Coronavirus outbreaks worries many in the U.S.


Junior Laura Minassian washes her hands to prevent coronavirus infection.

As the coronavirus spreads, field trips have been cancelled. All GUSD schools are not allowed to go on any field trips, as a safety precaution to the coronavirus, according to an announcement from Vivian Ekchian on March 4. 

Clark students have expressed their concern as the growing number of cases of COVID-19 (the illness caused by the coronavirus) were reported in the United States in the past few weeks. 

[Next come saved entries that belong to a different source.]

(** Whatever the outcome, the search puts nothing on the heap but nodes
    of the subtree, each with its distance to the query point. *)
Lemma nearestSearch_candidates (Q : KdTree.entry -> Prop) (t : KdTree.tree) :
  (forall x, x ∈ entriesOf metric point t -> Q x) ->
  forall s : KdTree.state,
    Forall Q (KdTree.bestNodes s) ->
    Forall Q (KdTree.bestNodes
                (stateOf (KdTree.nearestSearch metric eleSize point maxNodes
                            t s))).
Proof.
  induction t as [|o l IHl r IHr par d p]; intros Hent s Hall; [exact Hall|].
  rewrite entriesOf_node in Hent.
  assert (Hnode : Q (KdTree.Node o l r par d p, metric point o))
    by (apply Hent, elem_of_app; right; apply list_elem_of_here).
  assert (Hl : forall s : KdTree.state,
             Forall Q (KdTree.bestNodes s) ->
             Forall Q (KdTree.bestNodes
                         (stateOf (KdTree.nearestSearch metric eleSize point
                                     maxNodes l s)))).
  { apply IHl. intros x Hx. apply Hent, elem_of_app. auto. }
  assert (Hr : forall s : KdTree.state,
             Forall Q (KdTree.bestNodes s) ->
             Forall Q (KdTree.bestNodes
                         (stateOf (KdTree.nearestSearch metric eleSize point
                                     maxNodes r s)))).
  { apply IHr. intros x Hx. apply Hent, elem_of_app. right.
    now apply list_elem_of_further. }
  clear IHl IHr Hent. cbn [KdTree.nearestSearch].
  set (node := KdTree.Node o l r par d p) in *.
  set (s0 := KdTree.mkState (KdTree.bestNodes s) (p :: KdTree.visited s)).
  destruct (KdTree.isNull r && KdTree.isNull l).
  { now apply consider_Forall. }
  set (bestIsLeft := if KdTree.isNull r then true
                     else if KdTree.isNull l then false
                          else KdTree.coord point (d mod eleSize)
                               <? KdTree.coord o (d mod eleSize)).
  assert (Hb : Forall Q (KdTree.bestNodes
                           (stateOf (KdTree.nearestSearch metric eleSize point
                                       maxNodes
                                       (if bestIsLeft then l else r) s0))))
    by (destruct bestIsLeft; [apply Hl|apply Hr]; exact Hall).
  destruct (KdTree.nearestSearch metric eleSize point maxNodes
              (if bestIsLeft then l else r) s0) as [s1|e s1];
    cbn [stateOf] in Hb |- *; [|exact Hb].
  destruct (consider_Forall maxNodes Q node (metric point o) s1 Hnode Hb)
    as [Hc _].
  destruct (KdTree.consider maxNodes node (metric point o) s1) as [s2|e s2];
    cbn [stateOf] in Hc |- *; [|exact Hc].
  destruct (KdTree.hasRoomOrBeats _ _ _) as [[|]|e]; cbn [stateOf]; auto.
  destruct (KdTree.isNull (if bestIsLeft then r else l)); cbn [stateOf]; auto.
  destruct bestIsLeft; [apply Hr|apply Hl]; exact Hc.
Qed.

“In Health [class], we recently watched a movie, [Contagion], about a pandemic that swept over the entire world,” said freshman Emiliya Isagholian. “After watching that movie, I became very scared and worried. I thought to myself, ‘This might be me in a few days or months.’” 

On March 5, The Centers for Disease Control and Prevention(CDC) announced a total of 100 coronavirus cases in the U.S. Over the course of the week, GUSD Supt. Vivian Ekchian wrote several emails regarding the coronavirus, sharing prevention methods and a reassurance that there are protocols being established if someone gets the coronavirus. 

Some may feel panicked, but the CDC advises during these kinds of situations it is best to remain calm and to be prepared for what could happen. It is important to keep good hygiene habits, washing your hands very often to avoid direct contact with disease, according to the World Health Organization.

The coronavirus has also started a new trend on Tik Tok, the new social media app that everyone is obsessed with. It is a sound where people are dancing and celebrating, while the sound playing is “It’s corona time!” 

“The newfound virus is nothing to joke about,” said health teacher Shari Scott-Sawyer. 

And it really isn’t. According to the CDC, on March 5, there have been 19 reported deaths in the U.S. 

Now, the state of California and the state of Washington are both under state of emergency.  

U.S. Surgeon General Dr. Jerome Adams said, “I want folks to understand that we knew this was coming, we told folks that this was going to happen and it’s why we’ve been preaching preparedness from the start.” 

The Los Angeles County Public Health Department advises that “there is no immediate threat to the general public,” and that “Los Angeles County residents, students, workers, and visitors should continue to engage in their regular activities and practice good public health hygiene as this is the height of flu season across the County.”    

The CDC suggests prevention methods such as avoiding close contact with people who are sick; avoid touching your eyes, nose and mouth; stay home when you are sick; cover your cough or sneeze with a tissue, then throw the tissue in the trash; and clean and disinfect frequently touched objects and surfaces using a regular household cleaning spray or wipe.